We also run our code on local x86 development machines for convenience (and to run our unit tests locally). To ensure the execution environment is as similar as on the target machine, I've always configured Boost to use posix locks around shared_count on this platform, too. It made sense. And it worked fine on 1.34.x versions.

However, on 1.36.o (and, as it happens, on 1.35.0, too - but I only discovered that later), that combination does not work. At least with gcc 4.2.2 and gcc 4.2.3.

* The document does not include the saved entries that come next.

(** * Voice CLI control: the command segmentation engine and the terminal
      session controller

    A shallow embedding of [voice_cli_control/voice_controller.py] and of the
    start/stop paths of [voice_cli_control/terminal_controller.py], with the
    properties of the specification stated over it.

    Modelling conventions.
    - A Python [str] is a [string]; the transcripts considered are ASCII
      text, so [str.lower] acts on the letters A-Z only and the regular
      expression classes are the ASCII ones.
    - A Python [dict] is an association list in insertion order with unique
      keys: assignment to a present key keeps its position, assignment to a
      new key appends, [del] removes.  Iteration order matters to the source
      (first-registered tie-break), so the order is part of the model.
    - An exception is a value of [exn]; a call that may raise returns
      [Exc A].  State changes made before a raise persist.
    - [time.time()] is an oracle: the n-th reading of the clock is
      [clock n], a rational number of seconds; differences of readings are
      exact, and the theorems use the silence test only where the readings
      are within the threshold or far beyond it. *)

From Stdlib Require Import String Ascii List Bool Arith PeanoNat Lia.
From Stdlib Require Import QArith.
Import ListNotations.
Local Open Scope string_scope.
Local Open Scope nat_scope.

(* ------------------------------------------------------------------ *)
(** ** Python string primitives *)

Module PyStr.

(** One character of [str.lower()]. *)
Definition lower_char (c : ascii) : ascii :=
  let n := nat_of_ascii c in
  if (65 <=? n) && (n <=? 90) then ascii_of_nat (n + 32) else c.

(** [s.lower()] *)
Fixpoint lower (s : string) : string :=
  match s with
  | EmptyString => EmptyString
  | String c r => String (lower_char c) (lower r)
  end.

(** [c.isspace()] on ASCII: TAB, LF, VT, FF, CR, FS, GS, RS, US, SPACE. *)
Definition isspace (c : ascii) : bool :=
  let n := nat_of_ascii c in
  ((9 <=? n) && (n <=? 13)) || ((28 <=? n) && (n <=? 32)).

Fixpoint lstrip (s : string) : string :=
  match s with
  | EmptyString => EmptyString
  | String c r => if isspace c then lstrip r else s
  end.

Fixpoint rstrip (s : string) : string :=
  match s with
  | EmptyString => EmptyString
  | String c r =>
      match rstrip r with
      | EmptyString => if isspace c then EmptyString else String c EmptyString
      | r' => String c r'
      end
  end.

(** [s.strip()] *)
Definition strip (s : string) : string := rstrip (lstrip s).

(** Truth value of a [str]: non-empty. *)
Definition truthy (s : string) : bool :=
  match s with EmptyString => false | _ => true end.

(** [s.startswith(p)] *)
Definition startswith (s p : string) : bool := String.prefix p s.

(** [s.endswith(p)] *)
Definition endswith (s p : string) : bool :=
  (String.length p <=? String.length s) &&
  String.eqb (substring (String.length s - String.length p) (String.length p) s) p.

(** [s[:n]] for [0 <= n]. *)
Definition take (n : nat) (s : string) : string := substring 0 n s.

(** [s[n:]] for [0 <= n]. *)
Definition drop (n : nat) (s : string) : string :=
  substring n (String.length s - n) s.

(** [s[:-k]] for [k >= 1]. *)
Definition drop_last (k : nat) (s : string) : string :=
  take (String.length s - k) s.

(** [c in s] for a character. *)
Fixpoint mem_char (c : ascii) (s : string) : bool :=
  match s with
  | EmptyString => false
  | String d r => Ascii.eqb c d || mem_char c r
  end.

End PyStr.

(* ------------------------------------------------------------------ *)
(** ** Python dict with string keys, in insertion order *)

Module PyDict.

Definition dict := list (string * string).

(** [d.get(k)] / [d[k]] *)
Fixpoint get (d : dict) (k : string) : option string :=
  match d with
  | [] => None
  | (k', v) :: r => if String.eqb k k' then Some v else get r k
  end.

Any boost::thread object you create fails to start, and wedges the calling thread. (Internally, the boost::thread::start_thread method in the posix implementation attempts to assign a shared_ptr variable, which causes a deadlock around the shared_count's pthread_mutex_lock call. I don't understand how or why that would fail; there appears to be no way that mutex would be used elsewhere. But there it is; it locks up. I am wondering about random comsic rays or, more likely, a compiler bug: If you disable compiler optimisations the deadlock magically disappears (which makes stepping through the code in gdb to find out what the problem is... tricky).

Solution #1: don't configure boost with -DBOOST_SP_USE_PTHREADS on Intel machines.

2. ARM builds of boost 1.36.0 will not link.

Blasted thing. I finally got the codebase to compile against the 1.36.0 verison of boost and would it link? No it would not. It gave up with lots of bitching about __sync_add_and_fetch_4. This is a glibc internal function that is not supported on ARM platforms (the ARM instruction set does not make such an operation supportable).

Now, I've stared at this problem for a reasonable length of time, and I can't actually see which bit of the Boost codebase is (directly or indirectly) pulling in a reference to this symbol. But it is. And it shouldn't be. For the time being, this problem has beaten me.

At the moment, I have to get the toolchain live rather than waste more precious developer hours, so I've regressed back to Boost 1.35.0 which does not suffer this linkage problem.

Solution #2: Do not use boost 1.36.0. (Yet.)

Sigh.

I hope this whittering blog entry will help other people who get stuck in similar predicaments.

3 comments:

Anonymous said...

gmane.comp.lib.boost.user/40138

I think that in 1.36, __sync_add_and_fetch is only used by
detail::atomic_count, not shared_ptr. The fix in this case would be to add

&& !defined(__arm__)

to the line

#elif defined( __GNUC__ ) && ( __GNUC__ * 100 + __GNUC_MINOR__ >= 401 )

in boost/detail/atomic_count.hpp.

Anonymous said...

I tried both, and neither worked: 1.35.0 has the same issue with __sync_add_and_fetch missing, and adding && !defined(__arm__) does change anything at all, which is really strange...

Pete Goodliffe said...

I think you'll find that this behaviour actually depends on the version of gcc (or perhaps glibc) you're using. I recently updated our toolchain to use gcc 4.3.2 and glibc 2.8, and boost 1.36.0 magically now compiles.